Lieutenant General Michael Flynn, director of the DIA between 2012 and 2014, confirmed that his agency had sent a constant stream of classified warnings to the civilian leadership about the dire consequences of toppling Assad. The jihadists, he said, were in control of the opposition. Turkey wasn’t doing enough to stop the smuggling of foreign fighters and weapons across the border. ‘If the American public saw the intelligence we were producing daily, at the most sensitive level, they would go ballistic,’ Flynn told me. ‘We understood Isis’s long-term strategy and its campaign plans, and we also discussed the fact that Turkey was looking the other way when it came to the growth of the Islamic State inside Syria.

Our policy of arming the opposition to Assad was unsuccessful and actually having a negative impact,’ the former JCS adviser said. ‘The Joint Chiefs believed that Assad should not be replaced by fundamentalists. The administration’s policy was contradictory. They wanted Assad to go but the opposition was dominated by extremists. So who was going to replace him? To say Assad’s got to go is fine, but if you follow that through – therefore anyone is better. It’s the “anybody else is better” issue that the JCS had with Obama’s policy.’ The Joint Chiefs felt that a direct challenge to Obama’s policy would have ‘had a zero chance of success’. So in the autumn of 2013 they decided to take steps against the extremists without going through political channels, by providing US intelligence to the militaries of other nations, on the understanding that it would be passed on to the Syrian army and used against the common enemy, Jabhat al-Nusra and Islamic State.

Once the flow of US intelligence began, Germany, Israel and Russia started passing on information about the whereabouts and intent of radical jihadist groups to the Syrian army; in return, Syria provided information about its own capabilities and intentions.
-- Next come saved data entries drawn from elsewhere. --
Lemma getAll_recatalog q page pageSize isQueueActive roomId status search
    w w2 :
  careSession (db w2) = careSession (db w) →
  patient (db w2) = patient (db w) →
  careSessionTreatment (db w2) = careSessionTreatment (db w) →
  treatment (db w2) = List.map g (treatment (db w)) →
  appliedPrices
    (QueueService.getAll contains rel q page pageSize isQueueActive roomId
       status search w2).1
  = appliedPrices
      (QueueService.getAll contains rel q page pageSize isQueueActive roomId
         status search w).1.
Proof.
  intros Hs Hp Hl Ht. unfold QueueService.getAll. step_m.
  rewrite !pageNumberOf_run. unfold QueueService.includedStatusesOf.
  destruct (Js.truthy status);
    [destruct (QueueService.statusNamed _); [|reflexivity]|];
    step_m;
    (destruct (Js.falsyNumber pageSize);
     unfold Pagination.promiseAll2, Prisma.careSession_findManyWhere,
       Prisma.careSession_countWhere;
     (destruct (queryFault q CareSessionFindManyWhere); [reflexivity|]);
     step_m;
     rewrite (matching_recatalog (db w) (db w2)) by assumption;
     match goal with
     | |- context [Prisma.ordered ?o ?m] => set (sessions := Prisma.ordered o m)
     end;
     rewrite (list_fmap_ext (Prisma.included rel (db w2))
                (recatalog g ∘ Prisma.included rel (db w)) sessions)
       by (intros; try reflexivity; now apply included_recatalog);
     rewrite list_fmap_compose;
     unfold Prisma.paged, liftResult).
  1, 3: step_m;
    pose proof (rows_recatalog (Prisma.included rel (db w) <$> sessions))
      as H; unfold alike in H;
    destruct (traverse _ (Prisma.included rel (db w) <$> sessions)),
      (traverse _ (recatalog g <$> _)); cbn; done.
  all: destruct (_ <? 0); [reflexivity|]; step_m;
    (destruct (queryFault q CareSessionCountWhere); [reflexivity|]);
    rewrite window_fmap;
    match goal with
    | |- context [recatalog g <$> ?rows] =>
        pose proof (rows_recatalog rows) as H
    end;
    unfold alike in H;
    match goal with
    | |- context [recatalog g <$> ?rows] =>
        destruct (traverse QueueService.toQueueDetail rows),
          (traverse QueueService.toQueueDetail (recatalog g <$> rows))
    end; cbn; done.
Qed.
(* ===== verification/_CoqProject ===== *)
-Q . S2P
Prelude.v
Text.v
Bytes.v
Arch.v
Page.v
Memory.v
Machine.v
Pgtable.v
Vm.v
Trap.v
Ipc.v
Task.v
Space.v
Sched.v
Inv.v
IpcFacts.v
ProcFacts.v
Create.v
Build.v
Buffers.v
BufferCalls.v
Fork.v
Heap.v
Demo.v
Contracts.v
BufferContracts.v
UserContracts.v
Initrd.v
BuildScript.v
Exec.v
Load.v
ExecFacts.v
Kernel.v
Traps.v
Programs.v
Steady.v
Window.v
Handler.v
Boot.v
Run.v
Userlib.v
FatDisk.v
FatFacts.v
FatFile.v
FileFacts.v
WriteFacts.v
FatDir.v
FatEdit.v
DirFacts.v
FileSpec.v
FsServer.v
Volume.v
FsContracts.v
EditFacts.v
DirCreate.v
DirContracts.v
FsSafety.v
ServeSafety.v
ServeContracts.v
Observations.v
Uart.v
Console.v
Shell.v
Terminal.v
Samples.v
Command.v
SerialCalls.v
There was no direct contact between the US and the Syrian military; instead, the adviser said, ‘we provided the information – including long-range analyses on Syria’s future put together by contractors or one of our war colleges – and these countries could do with it what they chose, including sharing it with Assad. We were saying to the Germans and the others: “Here’s some information that’s pretty interesting and our interest is mutual.” End of conversation.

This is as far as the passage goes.